▸ Work to complete:
The answer must consist of every line in the records that contains the word "received".

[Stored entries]
********

(** C15 (error).  A client that is not too early gets its answer and the server ends with it.  A client that is too early ignores that
    it is not connected: over the network it is killed by its first [send], over a path [recv] returns -1 and
    it writes before its buffer; the server waits for somebody else.  Of two clients one is
    served; the other one is reset when the server closes its socket, and is killed,
    writes before its buffer, or prints an empty answer. *)
Theorem tcp_outcomes :
  let served := (Some (Exited 0), client_saw) in
  let killed := (Some (Killed SIGPIPE), []) in
  let crashed := (Some Crashed, []) in
  let server := (Some (Exited 0), server_saw) in
  ends [tcp_inet_server; tcp_inet_client] 2 [] 18 [[(None, []); killed]; [server; served]] /\
  ends [tcp_local_server; tcp_local_client] 2 [] 20 [[(None, []); crashed]; [server; served]] /\
  ends [tcp_inet_server; tcp_inet_client; tcp_inet_client] 3 [] 25
    [[(None, []); killed; killed];
     [server; killed; served]; [server; served; killed];
     [server; served; crashed]; [server; crashed; served];
     [server; served; (Some (Exited 0), lit "Server: ")]; [server; (Some (Exited 0), lit "Server: "); served]] /\
  ends [tcp_local_server; tcp_local_client; tcp_local_client] 3 [] 25
    [[(None, []); crashed; crashed];
     [server; served; killed]; [server; killed; served];
     [server; crashed; served]; [server; served; crashed]].
Proof. split_and!; every_schedule. Qed.

(** A program that sends the server one datagram of [n] new lines. *)
Definition datagram_of (n : nat) : program call :=
  let! sock := sys (Socket true false) in
  run! sys (SendTo (ret sock) (replicate n NL) (Some PORT)) in
  Ret 0.


(** The lines about the messages from [i] on. *)
Definition sent (msg : Z -> cstr) : list byte := mjoin ((fun i => line (Send_ ++ msg i)) <$> seqZ 0 10).
Definition received (msg : Z -> cstr) (i : Z) : list byte :=
  mjoin ((fun j => from_line (Some (Port EPHEMERAL)) (msg j)) <$> seqZ i (10 - i)).

(** The sender always sends its ten messages and ends.  A receiver that was there before the first one prints
    all ten and ends; one that came before message [i] prints the rest in order and then
    waits for ever for those it has missed, since it counts what it gets. *)
Theorem broadcast_outcomes :
  let sender := (Some (Exited 0), sent broadcast_msg) in
  ends [broadcast_sender; broadcast_receiver] 2 [] 48
    (((fun i => [sender; (None, received broadcast_msg i)]) <$> [10; 9; 8; 7; 6; 5; 4; 3; 2; 1]) ++
     [[sender; (Some (Exited 0), received broadcast_msg 0)]]).
Proof. every_schedule. Qed.

(** The multicast programs on one host: both bind the port.  A receiver that is first gets all
    messages, from the port the sender is given instead; when the sender is first, the receiver cannot
    bind, does not notice, and gets nothing. *)
Theorem multicast_outcomes :
  let sender := (Some (Exited 0), line (lit "Sending to 224.0.0.1:8080 via Any") ++ sent multicast_msg) in
  ends [multicast_sender; multicast_receiver] 2 [] 50
    [[sender; (None, [])]; [sender; (Some (Exited 0), received multicast_msg 0)]].
Proof. every_schedule. Qed.
(** Every paragraph of the class has a line, a single line that neither
    starts nor ends with white space, and the reconstructor reads the
    paragraph back from it. *)
Lemma paragraph_trip (p : paragraph) :
  paragraph_ok p = true ->
  exists line,
    DocxExtract.para_line p = Some line
    /\ Reconstruct._process_block_into_para line = Some (Ok p)
    /\ edge_ok line = true /\ avoids 10%N line = true.
Proof.
  unfold paragraph_ok. destruct p as [style rs]. cbn [Docx.style Docx.runs].
  destruct (heading_level style) as [n|] eqn:Eh.
  - (* a heading *)
    destruct rs as [|r [|r' rs]]; try discriminate. intros H.
    apply andb_true_iff in H as [H Hline]. apply andb_true_iff in H as [Hplain Hedge].
    apply heading_level_inv in Eh as (-> & Hn & Hstart & Hlevel).
    destruct r as [t b i ul c]. unfold plain_run in Hplain. cbn in Hplain, Hedge, Hline.
    destruct b, i, ul, c; try discriminate.
    unfold one_line in Hline. apply andb_true_iff in Hline as [H10 H13].
    exists (repeat (ch "#") (Z.to_nat n) ++ u " " ++ t).
    pose proof (edge_ok_inv t Hedge) as (Hv1 & Hv2 & Hne).
    split; [|split; [|split]].
    + unfold DocxExtract.para_line, para_text. cbn [Docx.runs Docx.style List.map concat Docx.text].
      rewrite app_nil_r, (strip_edge_ok t Hedge). destruct t as [|x t]; [congruence|].
      rewrite Hstart, Hlevel. rewrite Z_N_nat. reflexivity.
    + apply (heading_line_trip n t Hn Hedge H13).
    + rewrite app_assoc. apply edge_ok_app; [|exact Hv2].
      destruct (Z.to_nat n) eqn:E; [lia | reflexivity].
    + rewrite !avoids_app, H10, avoids_repeat by discriminate. reflexivity.
  - (* a list item or a normal paragraph *)
    intros H. apply andb_true_iff in H as [H Hstyle].
    apply andb_true_iff in H as [H Hblank]. apply andb_true_iff in H as [Hok Hedge].
    pose proof (edge_ok_inv _ Hedge) as (Hv1 & Hv2 & Hne).
    pose proof (render_avoids_nl rs Hok) as Hnl.
    assert (Hline : forall prefix,
              startswith (u "heading") (lower style) = false ->
              (if contains (u "list bullet") (lower style)
                  || contains (u "list paragraph") (lower style)
               then [bullet; ch " "]
               else if contains (u "list number") (lower style) then u "1. " else [])
              = prefix ->
              DocxExtract.para_line {| style := style; runs := rs |}
              = Some (prefix ++ render rs)).
    { intros prefix Hh Hp. unfold DocxExtract.para_line. cbn [Docx.style Docx.runs].
      destruct (strip (para_text {| style := style; runs := rs |})) eqn:Es;
        [try rewrite Es in Hblank; discriminate|].
      rewrite Hh, Hp. fold (render rs). rewrite (strip_edge_ok _ Hedge). reflexivity. }
    apply orb_true_iff in Hstyle as [Hstyle | Hstyle];
      [apply orb_true_iff in Hstyle as [Hstyle | Hstyle]|].
    + apply bool_decide_eq_true in Hstyle. subst style.
      exists ([bullet; ch " "] ++ render rs). split; [|split; [|split]].
      * apply Hline; reflexivity.
      * apply runs_line_trip; try assumption; [reflexivity|].
        rewrite startswith_app. split; reflexivity.
      * apply edge_ok_app; [reflexivity | exact Hv2].
      * rewrite avoids_app, Hnl. reflexivity.
    + apply bool_decide_eq_true in Hstyle. subst style.
      exists (u "1. " ++ render rs). split; [|split; [|split]].
      * apply Hline; reflexivity.
      * apply runs_line_trip; try assumption; [reflexivity|].
        change (startswith [bullet; ch " "] (u "1. " ++ render rs)) with false.
        rewrite startswith_app. split; reflexivity.
      * apply edge_ok_app; [reflexivity | exact Hv2].
      * rewrite avoids_app, Hnl. reflexivity.
    + apply andb_true_iff in Hstyle as [Hstyle Hpre].
      apply bool_decide_eq_true in Hstyle. subst style.
      unfold no_prefix in Hpre. apply andb_true_iff in Hpre as [Hpre H3].
      apply andb_true_iff in Hpre as [H1 H2]. apply negb_true_iff in H1, H2, H3.
      exists ([] ++ render rs). split; [|split; [|split]].
      * apply Hline; reflexivity.
      * apply runs_line_trip; try assumption.
        cbn [app]. rewrite H2, H3. split; reflexivity.
      * exact Hedge.
      * exact Hnl.
Qed.
End LineFacts.

(** *** The lines of a document through the block separator *)

Section DocumentTrip.
Import Docx.

Definition sep : str := [10%N; 10%N].

Definition line_ok (l : str) : Prop := edge_ok l = true /\ avoids 10%N l = true.

Lemma join_cons2 (p q : str) (ps : list str) :
  join sep (p :: q :: ps) = p ++ sep ++ join sep (q :: ps).
Proof. reflexivity. Qed.

Lemma join_head (p : str) (ps : list str) : exists rest, join sep (p :: ps) = p ++ rest.
Proof.
  destruct ps as [|q ps].
  - exists []. cbn. rewrite app_nil_r. reflexivity.
  - eexists. apply join_cons2.
Qed.

Lemma join_edge_ok (l : str) (ls : list str) :
  Forall line_ok (l :: ls) -> edge_ok (join sep (l :: ls)) = true.
Proof.
  revert l. induction ls as [|l2 ls IH]; intros l H.
  - apply Forall_inv in H as [H _]. exact H.
  - rewrite join_cons2. pose proof (Forall_inv H) as [Hl _].
    apply Forall_inv_tail in H. specialize (IH l2 H).
    apply edge_ok_inv in Hl as (Hv & _ & _). apply edge_ok_inv in IH as (_ & Hv2 & _).
    apply edge_ok_app; [exact Hv|]. rewrite rev_app_distr.
    apply starts_visible_app. exact Hv2.
Qed.

Lemma blank_match_at_visible (c : char) (s : str) :
  c <> 10%N -> BlankRe.match_at (c :: s) = None.
Proof.
  intros H. unfold BlankRe.match_at.
  destruct (N.eqb_spec c 10); [contradiction | reflexivity].
Qed.

Lemma split_loop_line (l : str) :
  avoids 10%N l = true ->
  forall (cur rest : str) (fuel : nat),
    (length (l ++ rest) <= fuel)%nat ->
    BlankRe.split_loop fuel cur (l ++ rest)
    = BlankRe.split_loop (fuel - length l) (cur ++ l) rest.
Proof.
  induction l as [|c l IH]; intros Hl cur rest fuel Hfuel.
  - cbn [app length]. rewrite Nat.sub_0_r, app_nil_r. reflexivity.
  - rewrite avoids_cons in Hl. apply andb_true_iff in Hl as [Hc Hl].
    destruct fuel as [|fuel]; [simpl in Hfuel; lia|].
    cbn [app BlankRe.split_loop]. rewrite blank_match_at_visible.
    + rewrite (IH Hl) by (simpl in Hfuel; lia). cbn [length Nat.sub].
      rewrite <- app_assoc. reflexivity.
    + intros ->. discriminate.
Qed.

Lemma split_loop_sep (l2 rest cur : str) (fuel : nat) :
  starts_visible l2 = true ->
  BlankRe.split_loop (S fuel) cur (sep ++ l2 ++ rest)
  = option_map (cons cur) (BlankRe.split_loop fuel [] (l2 ++ rest)).
Proof.
  intros Hv. destruct l2 as [|x l2]; [discriminate|]. cbn in Hv.
  apply negb_true_iff in Hv. cbn [sep app BlankRe.split_loop].
  unfold BlankRe.match_at. cbn [N.eqb Pos.eqb BlankRe.span_space].
  change (is_space 10%N) with true. cbv iota. rewrite Hv. reflexivity.
Qed.

Lemma split_join (ls : list str) :
  forall (l cur : str) (fuel : nat),
    Forall line_ok (l :: ls) ->
    (length (join sep (l :: ls)) <= fuel)%nat ->
    BlankRe.split_loop fuel cur (join sep (l :: ls)) = Some ((cur ++ l) :: ls).
Proof.
  induction ls as [|l2 ls IH]; intros l cur fuel Hok Hfuel.
  - pose proof (Forall_inv Hok) as [_ Hnl]. cbn [join] in *.
    rewrite <- (app_nil_r l) at 1.
    rewrite (split_loop_line l Hnl) by (rewrite app_nil_r; exact Hfuel).
    destruct (fuel - length l)%nat; reflexivity.
  - pose proof (Forall_inv Hok) as [_ Hnl]. apply Forall_inv_tail in Hok.
    pose proof (Forall_inv Hok) as [Hedge2 _].
    apply edge_ok_inv in Hedge2 as (Hv2 & _ & _).
    rewrite join_cons2 in *. rewrite (split_loop_line l Hnl) by exact Hfuel.
    destruct (join_head l2 ls) as [rest Hrest].
    rewrite !length_app in Hfuel. cbn [sep length] in Hfuel.
    destruct (fuel - length l)%nat as [|fuel'] eqn:Ef; [lia|].
    rewrite Hrest, (split_loop_sep l2 rest _ fuel' Hv2), <- Hrest.
    rewrite (IH l2 [] fuel' Hok) by lia. reflexivity.
Qed.

(** The blocks of the markup of a document are its lines. *)
Lemma split_lines (ls : list str) :
  Forall line_ok ls ->
  BlankRe.split (strip (join sep ls))
  = Some (match ls with [] => [[]] | _ => ls end)
  /\ strip (join sep ls) = join sep ls.
Proof.
  intros Hok. destruct ls as [|l ls]; [split; reflexivity|].
  pose proof (join_edge_ok l ls Hok) as He. rewrite (strip_edge_ok _ He).
  split; [|reflexivity]. unfold BlankRe.split.
  rewrite (split_join ls l [] _ Hok) by lia. reflexivity.
Qed.

Lemma blocks_loop_lines (paras : list paragraph) (ls : list str) :
  Forall2 (fun p l => Reconstruct._process_block_into_para l = Some (Ok p)
                      /\ line_ok l) paras ls ->
  forall doc, Reconstruct.blocks_loop doc ls = Some (Ok (doc ++ paras)).
Proof.
  induction 1 as [|p l paras ls [Hp [He Hnl]] _ IH]; intros doc.
  - cbn. rewrite app_nil_r. reflexivity.
  - cbn [Reconstruct.blocks_loop]. rewrite (strip_edge_ok l He).
    apply edge_ok_inv in He as (_ & _ & Hne). destruct l as [|x l]; [congruence|].
    rewrite Hp. cbn [mbind option_bind]. rewrite IH, <- app_assoc. reflexivity.
Qed.

Lemma lines_of_paragraphs (paras : list paragraph) :
  forallb paragraph_ok paras = true ->
  exists ls,
    omap DocxExtract.para_line paras = ls
    /\ Forall2 (fun p l => Reconstruct._process_block_into_para l = Some (Ok p)
                           /\ line_ok l) paras ls
    /\ Forall line_ok ls.
Proof.
  induction paras as [|p paras IH]; intros H.
  - exists []. split; [reflexivity | split; constructor].
  - cbn [forallb] in H. apply andb_true_iff in H as [Hp Hps].
    destruct (IH Hps) as (ls & Hls & Hall & Hlines).
    destruct (paragraph_trip p Hp) as (l & Hl & Hproc & He & Hnl).
    exists (l :: ls). split; [|split].
    + cbn [omap list_omap]. rewrite Hl. cbn. rewrite <- Hls. reflexivity.
    + constructor; [|exact Hall]. repeat split; assumption.
    + constructor; [split; assumption | exact Hlines].
Qed.
End DocumentTrip.

(** A paragraph with one run that is bold, italic and coloured. *)
Definition bold_italic_document : Docx.document :=
  {| Docx.paragraphs :=
       [ {| Docx.style := u "Normal";
            Docx.runs := [mk_run (u "t") true true false blue] |} ];
     Docx.tables := [] |}.

(** What the reconstructor makes of its markup. *)
Definition bold_italic_rebuilt : Docx.document :=
  {| Docx.paragraphs :=
       [ {| Docx.style := u "Normal";
            Docx.runs := [mk_run (u "*t") true false false blue;
                          mk_run (u "*") false false false blue] |} ];
     Docx.tables := [] |}.


(** A document of this kind is rebuilt as it is.  Take a document
    without tables whose paragraphs are headings of level 1 to 9 made of
    one plain run (a single line, no white space at its ends), bullet
    items, numbered items or normal paragraphs, and, outside headings,
    whose runs each have a non-empty text free of '*', '_', '<' and line
    ends, at most one of bold, italic and underline, and no colour or a
    colour that the extractor writes in hexadecimal; with no two plain
    uncoloured runs in a row, no italic uncoloured run right before a bold
    or italic uncoloured one, a formatted text that neither starts nor
    ends with white space, and a normal paragraph that does not start
    with '#', a bullet and a space, or "1. ".  Then reconstructing a
    document from its markup gives this very document. *)
Lemma document_ok_rebuilt (d : Docx.document) :
  document_ok d = true ->
  Reconstruct.save_docx_text (DocxExtract.extract_text_from_docx d) = Some (Ok d).
Proof.
  intros Hok.
  unfold document_ok in Hok. apply andb_true_iff in Hok as [Hparas Htables].
  destruct d as [paras tables]. cbn [Docx.paragraphs Docx.tables] in *.
  destruct tables; [|discriminate].
  destruct (lines_of_paragraphs paras Hparas) as (ls & Hls & Hall & Hlines).
  unfold DocxExtract.extract_text_from_docx.
  cbn [Docx.paragraphs Docx.tables List.map concat]. rewrite app_nil_r, Hls.
  destruct (split_lines ls Hlines) as [Hsplit Hstrip].
  unfold Reconstruct.save_docx_text. fold sep. rewrite Hstrip, Hsplit.
  cbn [mbind option_bind]. destruct ls as [|l ls'].
  - inversion Hall. reflexivity.
  - rewrite (blocks_loop_lines paras (l :: ls') Hall []). reflexivity.
Qed.
Definition old_import_issues (rel_path : string) (lines : list string) : list Issue :=
  per_line lines (fun i line =>
    flat_map (fun '(old_import, new_import) =>
      if Str.contains ("import " ++ old_import) line
      then [mkIssue "Spring Boot 4 - Package Relocations" "CRITICAL" rel_path i
              ("Old import: " ++ old_import) ("Change to: " ++ new_import)]
      else []) old_imports).

Definition tc_old_import_issues (rel_path : string) (lines : list string) : list Issue :=
  per_line lines (fun i line =>
    flat_map (fun '(old_import, new_import) =>
      if Str.contains ("import " ++ old_import) line
      then [mkIssue "Testcontainers 2.x - Package Changes" "CRITICAL" rel_path i
              ("Old Testcontainers import: " ++ old_import)
              ("Change to: " ++ new_import)]
      else []) tc_old_imports).

(** A check of the shape [if pat in content: for each line: if test: add]. *)
Definition guarded_line_issues (guard : bool) (test : string -> bool)
    (mk : Z -> Issue) (lines : list string) : list Issue :=
  if guard then per_line lines (fun i line => if test line then [mk i] else [])
  else [].
(** [int(x)]: truncation toward zero. *)
Definition to_int (x : float) : result Z :=
  match x with
  | S754_zero _ => Ok 0
  | S754_infinity _ => Raise OverflowError
  | S754_nan => Raise (ValueError "cannot convert float NaN to integer")
  | S754_finite s m e =>
      let mag := if 0 <=? e then Zpos m * 2 ^ e else Zpos m / 2 ^ (- e) in
      Ok (if s then - mag else mag)
  end.

(** Nearest integer to [num / den], ties to even ([0 <= num], [0 < den]). *)
Definition round_half_even (num den : Z) : Z :=
  let q := num / den in
  let r := num mod den in
  match 2 * r ?= den with
  | Lt => q
  | Gt => q + 1
  | Eq => if Z.even q then q else q + 1
  end.

(** |x| in hundredths, correctly rounded, for x = m * 2^e. *)
Definition hundredths (m : positive) (e : Z) : Z :=
  if 0 <=? e then Zpos m * 2 ^ e * 100
  else round_half_even (Zpos m * 100) (2 ^ (- e)).

Definition digit (d : Z) : string :=
  String (ascii_of_nat (48 + Z.to_nat d)) EmptyString.

Definition fixed2 (neg : bool) (h : Z) : string :=
  (if neg then "-" else "") ++ str_int (h / 100) ++ "."
    ++ digit (h mod 100 / 10) ++ digit (h mod 10).

(** [format(x, ".2f")]. *)
Definition format_2f (x : float) : string :=
  match x with
  | S754_zero s => fixed2 s 0
  | S754_infinity s => if s then "-inf" else "inf"
  | S754_nan => "nan"
  | S754_finite s m e => fixed2 s (hundredths m e)
  end.

End Float.

Definition float : Type := Float.float.

(** [a / b] on two Python [int]s: true division, the correctly rounded
    quotient (computed on the operands' float values, which is the same
    below 2^53). *)
Definition truediv (a b : Z) : result float :=
  if b =? 0 then Raise ZeroDivisionError
  else Ok (Float.div (Float.of_int a) (Float.of_int b)).

(** [int(winning / total * 100)], line 177. *)
Definition win_rate_percent (winning total : Z) : result Z :=
  result_bind (truediv winning total) (fun ratio =>
  Float.to_int (Float.mul ratio (Float.of_int 100))).

(** ** JSON scalars and objects *)

(** A scalar of a JSON row.  Numbers are held at their float value, the
    value pandas gives them in a numeric column. *)
Inductive cell : Type :=
| CNum (x : float)
| CStr (s : string).

(** A JSON object as parsed by [json.loads]: a [dict] in insertion order. *)
Definition dict : Type := list (string * cell).

Fixpoint lookup (key : string) (d : dict) : option cell :=
  match d with
  | [] => None
  | (k, v) :: d' => if String.eqb key k then Some v else lookup key d'
  end.

(** A value stored in the request payload. *)
Inductive pyvalue : Type :=
| PNone
| PBool (b : bool)
| PInt (n : Z)
| PFloat (x : float)
| PStr (s : string).

Definition payload_dict : Type := list (string * pyvalue).

Fixpoint subscript (d : payload_dict) (key : string) : result pyvalue :=
  match d with
  | [] => Raise (KeyError [key])
  | (k, v) :: d' => if String.eqb key k then Ok v else subscript d' key
  end.

(** [s.replace(old, "")] for a one-character [old]. *)
Fixpoint remove_char (old : ascii) (s : string) : string :=
  match s with
  | EmptyString => EmptyString
  | String c s' =>
      if Ascii.eqb c old then remove_char old s'
      else String c (remove_char old s')
  end.

(** ** Dates *)

Record datetime : Type := { year : Z; month : Z; day : Z }.

Definition zero_pad2 (n : Z) : string :=
  Float.digit (n / 10 mod 10) ++ Float.digit (n mod 10).

(** [d.strftime('%Y%m%d')], for the years 1000 to 9999. *)
Definition strftime_Ymd (d : datetime) : string :=
  zero_pad2 (year d / 100) ++ zero_pad2 (year d) ++ zero_pad2 (month d)
    ++ zero_pad2 (day d).

(* ================================================================== *)
(** * CSV text, as the [csv] module writes it                          *)
(* ================================================================== *)

Module Csv.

********

▸ Solution below:
Definition received (msg : Z -> cstr) (i : Z) : list byte :=
    (((fun i => [sender; (None, received broadcast_msg i)]) <$> [10; 9; 8; 7; 6; 5; 4; 3; 2; 1]) ++
     [[sender; (Some (Exited 0), received broadcast_msg 0)]]).
    [[sender; (None, [])]; [sender; (Some (Exited 0), received multicast_msg 0)]].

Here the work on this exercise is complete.